Im Hinblick auf das letztgenannte Erkenntnis des Verwaltungsgerichtshofes, wonach eine Tätigkeit keine gegenüber der land- und forstwirtschaftlichen Tätigkeit untergeordnete Bedeutung hat, wenn die daraus erzielten Einkünfte - wie im vorliegenden Fall - betragsmäßig die Grenze für die Veranlagung lohnsteuerpflichtiger Einkünfte überschreiten, ist die Tätigkeit des Bw. als Obmann der A-Genossenschaft schon wegen Fehlens des Merkmales der untergeordneten wirtschaftlichen Bedeutung nicht als land- und forstwirtschaftliche Nebentätigkeit zu beurteilen. Dass die Tätigkeit hinsichtlich ihrer Zweckbestimmung möglicherweise der landwirtschaftlichen Tätigkeit des Bw. unterzuordnen ist, ist daher nicht mehr von Relevanz.

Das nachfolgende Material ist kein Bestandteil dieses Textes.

(** The two dicts from section to subject, the one of the engine and the
    one of the page, hold the same entries. *)
Lemma section_dicts_agree (section subject : string) :
  section_mapping section = Some subject <-> section_names section = Ok subject.
Proof.
  unfold section_mapping, section_names.
  destruct (section =? "A")%string; [split; intros H; injection H as <-; reflexivity |].
  destruct (section =? "B")%string; [split; intros H; injection H as <-; reflexivity |].
  destruct (section =? "C")%string; [split; intros H; injection H as <-; reflexivity |].
  destruct (section =? "D")%string; [split; intros H; injection H as <-; reflexivity |].
  split; discriminate.
Qed.

(** ** The upload *)

Lemma as_object_concat (a b : DataFrame) :
  as_object (concat a b) = (as_object a ++ as_object b)%list.
Proof.
  destruct a as [ra | ra], b as [rb | rb]; simpl; try reflexivity.
  apply map_app.
Qed.

Lemma as_object_select (mask : Z -> bool) (data : DataFrame) :
  as_object (select_students mask data)
  = filter (fun r => mask (q_student_id r)) (as_object data).
Proof.
  destruct data as [rows | rows]; simpl; [| reflexivity].
  induction rows as [| r t IH]; simpl; [reflexivity |].
  destruct (mask (q_student_id r)); simpl; now rewrite IH.
Qed.

Lemma as_object_student_ids (data : DataFrame) :
  student_ids data = map q_student_id (as_object data).
Proof.
  destruct data as [rows | rows]; simpl; [| reflexivity].
  rewrite map_map. reflexivity.
Qed.

Lemma filter_all {A : Type} (p : A -> bool) (l : list A) :
  (forall a, In a l -> p a = true) -> filter p l = l.
Proof.
  induction l as [| a t IH]; simpl; intros H; [reflexivity |].
  rewrite (H a (or_introl eq_refl)), IH; auto.
Qed.

Lemma first_student (data : DataFrame) (first : QuestionRecord pyobj)
  (rest : list (QuestionRecord pyobj)) :
  as_object data = first :: rest ->
  values0 (unique Z.eqb (student_ids data)) = Ok (q_student_id first).
Proof.
  intros H. rewrite as_object_student_ids, H. reflexivity.
Qed.

Lemma upload_rows (existing new : DataFrame) (first : QuestionRecord pyobj)
  (rest : list (QuestionRecord pyobj)) :
  as_object new = first :: rest ->
  exists data,
    upload_new_student (Some existing) new = Ok data /\
    as_object data
    = (filter (fun r => negb (q_student_id r =? q_student_id first)) (as_object existing)
       ++ as_object new)%list.
Proof.
  intros Hnew. unfold upload_new_student.
  rewrite (first_student new first rest Hnew). cbn [bind].
  eexists. split; [reflexivity |].
  rewrite as_object_concat. f_equal.
  destruct (existsb (Z.eqb (q_student_id first)) (unique Z.eqb (student_ids existing)))
    eqn:E.
  - apply as_object_select.
  - symmetry. apply filter_all. intros r Hr.
    apply negb_true_iff, Z.eqb_neq. intros Hid.
    assert (Hex : existsb (Z.eqb (q_student_id first))
                          (unique Z.eqb (student_ids existing)) = true).
    { apply existsb_exists. exists (q_student_id r). split.
      - apply (unique_in _ Z.eqb_eq). rewrite as_object_student_ids. now apply in_map.
      - apply Z.eqb_eq. now rewrite Hid. }
    congruence.
Qed.

(** X13.  An upload over an existing database raises IndexError exactly
    when the uploaded file has no record; without a database every upload,
    an empty one too, is taken as the data. *)
Theorem upload_of_empty_file (existing new : DataFrame) :
  (upload_new_student (Some existing) new = Raise IndexError <-> frame_length new = 0%nat) /\
  (frame_length new <> 0%nat -> exists data, upload_new_student (Some existing) new = Ok data) /\
  upload_new_student None new = Ok new.
Proof.
  split; [| split; [| reflexivity]].
  - split.
    + intros H. destruct (as_object new) as [| first rest] eqn:E.
      * destruct new as [[| r t] | [| r t]]; simpl in *; try reflexivity; discriminate E.
      * destruct (upload_rows existing new first rest E) as (data & Hdata & _).
        congruence.
    + intros H. unfold upload_new_student.
      destruct new as [[| r t] | [| r t]]; simpl in H; try discriminate H; reflexivity.
  - intros H. destruct (as_object new) as [| first rest] eqn:E.
    + destruct new as [[| r t] | [| r t]]; simpl in *; try congruence; discriminate E.
    + destruct (upload_rows existing new first rest E) as (data & Hdata & _). eauto.
Qed.

Lemma upload_of_empty_file_witness :
  frame_length (BoolFrame [mkRecord 4 "A" true]) <> 0%nat /\
  exists data,
    upload_new_student (Some (BoolFrame [mkRecord 4 "B" false]))
                       (BoolFrame [mkRecord 4 "A" true]) = Ok data.
Proof.
  split; [discriminate |].
  apply (proj1 (proj2 (upload_of_empty_file _ (BoolFrame [mkRecord 4 "A" true])))).
  discriminate.
Defined.

(** X14.  After an upload over an existing database, the data holds the
    existing records of every student but the first student of the upload,
    in their order, followed by the uploaded records; when the upload is
    about that one student, the records of the student in the data are
    exactly the uploaded ones and the records of the other students are
    exactly the existing ones. *)
Theorem upload_replaces_student (existing new : DataFrame)
  (first : QuestionRecord pyobj) (rest : list (QuestionRecord pyobj)) :
  as_object new = first :: rest ->
  exists data,
    upload_new_student (Some existing) new = Ok data /\
    as_object data
    = (filter (fun r => negb (q_student_id r =? q_student_id first)) (as_object existing)
       ++ as_object new)%list /\
    ((forall r, In r (as_object new) -> q_student_id r = q_student_id first) ->
     filter (fun r => q_student_id r =? q_student_id first) (as_object data)
     = as_object new /\
     filter (fun r => negb (q_student_id r =? q_student_id first)) (as_object data)
     = filter (fun r => negb (q_student_id r =? q_student_id first)) (as_object existing)).
Proof.
  intros Hnew.
  destruct (upload_rows existing new first rest Hnew) as (data & Hrun & Hrows).
  exists data. split; [exact Hrun |]. split; [exact Hrows |].
  intros Hone. rewrite Hrows, !filter_app.
  assert (Hkeep : filter (fun r => q_student_id r =? q_student_id first) (as_object new)
                  = as_object new).
  { apply filter_all. intros r Hr. apply Z.eqb_eq. now apply Hone. }
  assert (Hdrop : filter (fun r => negb (q_student_id r =? q_student_id first))
                         (as_object new) = []).
  { generalize Hone. generalize (as_object new) as l.
    induction l as [| r t IH]; intros Hall; [reflexivity |].
    cbn [filter]. rewrite (proj2 (Z.eqb_eq _ _) (Hall r (or_introl eq_refl))).
    apply IH. intros; apply Hall; now right. }
  rewrite Hkeep, Hdrop, app_nil_r. split.
  - replace (filter _ (filter _ (as_object existing))) with (@nil (QuestionRecord pyobj));
      [reflexivity |].
    symmetry. generalize (as_object existing) as l.
    induction l as [| r t IH]; [reflexivity |]. cbn [filter].
    destruct (q_student_id r =? q_student_id first) eqn:E; cbn [negb filter];
      [exact IH | rewrite E; exact IH].
  - generalize (as_object existing) as l.
    induction l as [| r t IH]; [reflexivity |]. cbn [filter].
    destruct (q_student_id r =? q_student_id first) eqn:E; cbn [negb filter];
      [exact IH | rewrite E; cbn [negb]; now rewrite IH].
Qed.

Lemma upload_replaces_student_witness :
  let existing := BoolFrame [mkRecord 4 "A" false; mkRecord 5 "A" true] in
  let new := ObjectFrame [mkRecord 4 "A" (PyStr "true"); mkRecord 4 "B" (PyStr "false")] in
  as_object new = [mkRecord 4 "A" (PyStr "true"); mkRecord 4 "B" (PyStr "false")] /\
  (forall r, In r (as_object new) -> q_student_id r = 4) /\
  exists data,
    upload_new_student (Some existing) new = Ok data /\
    filter (fun r => q_student_id r =? 4) (as_object data) = as_object new.
Proof.
  intros existing new. split; [reflexivity |].
  assert (Hone : forall r, In r (as_object new) -> q_student_id r = 4).
  { intros r [<- | [<- | []]]; reflexivity. }
  split; [exact Hone |].
  destruct (upload_replaces_student existing new _ _ eq_refl) as (data & Hrun & _ & Hsingle).
  exists data. split; [exact Hrun |]. now apply Hsingle.
Defined.

Lemma boolean_column_concat (a b : DataFrame) :
  boolean_column (concat a b) = boolean_column a && boolean_column b.
Proof. destruct a, b; reflexivity. Qed.

Lemma boolean_column_select (mask : Z -> bool) (data : DataFrame) :
  boolean_column (select_students mask data) = boolean_column data.
Proof. destruct data; reflexivity. Qed.

Lemma frame_eq (a b : DataFrame) :
  boolean_column a = boolean_column b -> as_object a = as_object b -> a = b.
Proof.
  destruct a as [ra | ra], b as [rb | rb]; simpl; intros Hd Hrows;
    try discriminate Hd; [| now rewrite Hrows].
  f_equal. revert rb Hrows.
  induction ra as [| r t IH]; destruct rb as [| r' t']; intros H;
    try discriminate H; [reflexivity |].
  cbn [map] in H. inversion H as [[Hi Hs Hc Ht]].
  destruct r as [i s c], r' as [i' s' c']. simpl in *. subst.
  f_equal. now apply IH.
Qed.

Lemma upload_column (existing new data : DataFrame) :
  upload_new_student (Some existing) new = Ok data ->
  boolean_column data = boolean_column existing && boolean_column new.
Proof.
  unfold upload_new_student. intros H.
  apply bind_ok in H as (id & _ & H). injection H as <-.
  rewrite boolean_column_concat.
  destruct (existsb _ _); [now rewrite boolean_column_select | reflexivity].
Qed.

Lemma filter_twice {A : Type} (p : A -> bool) (l : list A) :
  filter p (filter p l) = filter p l.
Proof.
  induction l as [| a t IH]; simpl; [reflexivity |].
  destruct (p a) eqn:E; simpl; [rewrite E; now rewrite IH | exact IH].
Qed.

Lemma filter_nil_all {A : Type} (p : A -> bool) (l : list A) :
  filter p l = [] <-> forall a, In a l -> p a = false.
Proof.
  induction l as [| a t IH]; simpl; split; intros H; try reflexivity.
  - intros x [].
  - destruct (p a) eqn:E; [discriminate H |].
    intros x [<- | Hx]; [exact E | now apply IH].
  - rewrite (H a (or_introl eq_refl)). apply IH. intros; apply H; now right.
Qed.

Die Berufung wird als unbegründet abgewiesen.

Angemerkt sei abschließend, dass es auf die Rechtmäßigkeit des angefochtenen Bescheides keine Auswirkung hat, dass die Einkünfte aus der Tätigkeit als Obmann der A-Genossenschaft dort als sonstige Einkünfte ausgewiesen wurden, obwohl sie - weil der Bw. in seiner Funktion geschäftsführend für die Genossenschaft tätig ist und damit eine Tätigkeit entfaltet hat, die das Tatbestandsmerkmal des Verwaltens fremden Vermögens erfüllt (vgl. den Fall eines Obmannes eines Unterstützungsvereines: VwGH 30. Jänner 2001, 95/14/0043) - als Einkünfte aus sonstiger selbständiger Arbeit iSd § 22 Z 2 EStG 1988 zu qualifizieren sind. Denn gemäß § 198 Abs. 2 BAO haben Abgabenbescheide im Spruch die Art und Höhe der Abgaben, den Zeitpunkt ihrer Fälligkeit und die Grundlagen der Abgabenfestsetzung (Bemessungsgrundlagen) zu enthalten. Kein Spruchbestandteil des Einkommensteuerbescheides ist zB die Qualifikation als bestimmte Einkunftsart (vgl. dazu die zitierte Rechtsprechung des Verwaltungsgerichtshofes in Ritz, BAO2, § 198 Tz 16). Soweit sich der Bw. also aus sozialversicherungsrechtlichen Gründen der Qualifikation seiner Einkünfte aus der Tätigkeit als Obmann als Einkünfte aus sonstiger selbständiger Arbeit nicht anzuschließen vermag, hätte er dies im sozialversicherungsrechtlichen Verfahren geltend zu machen.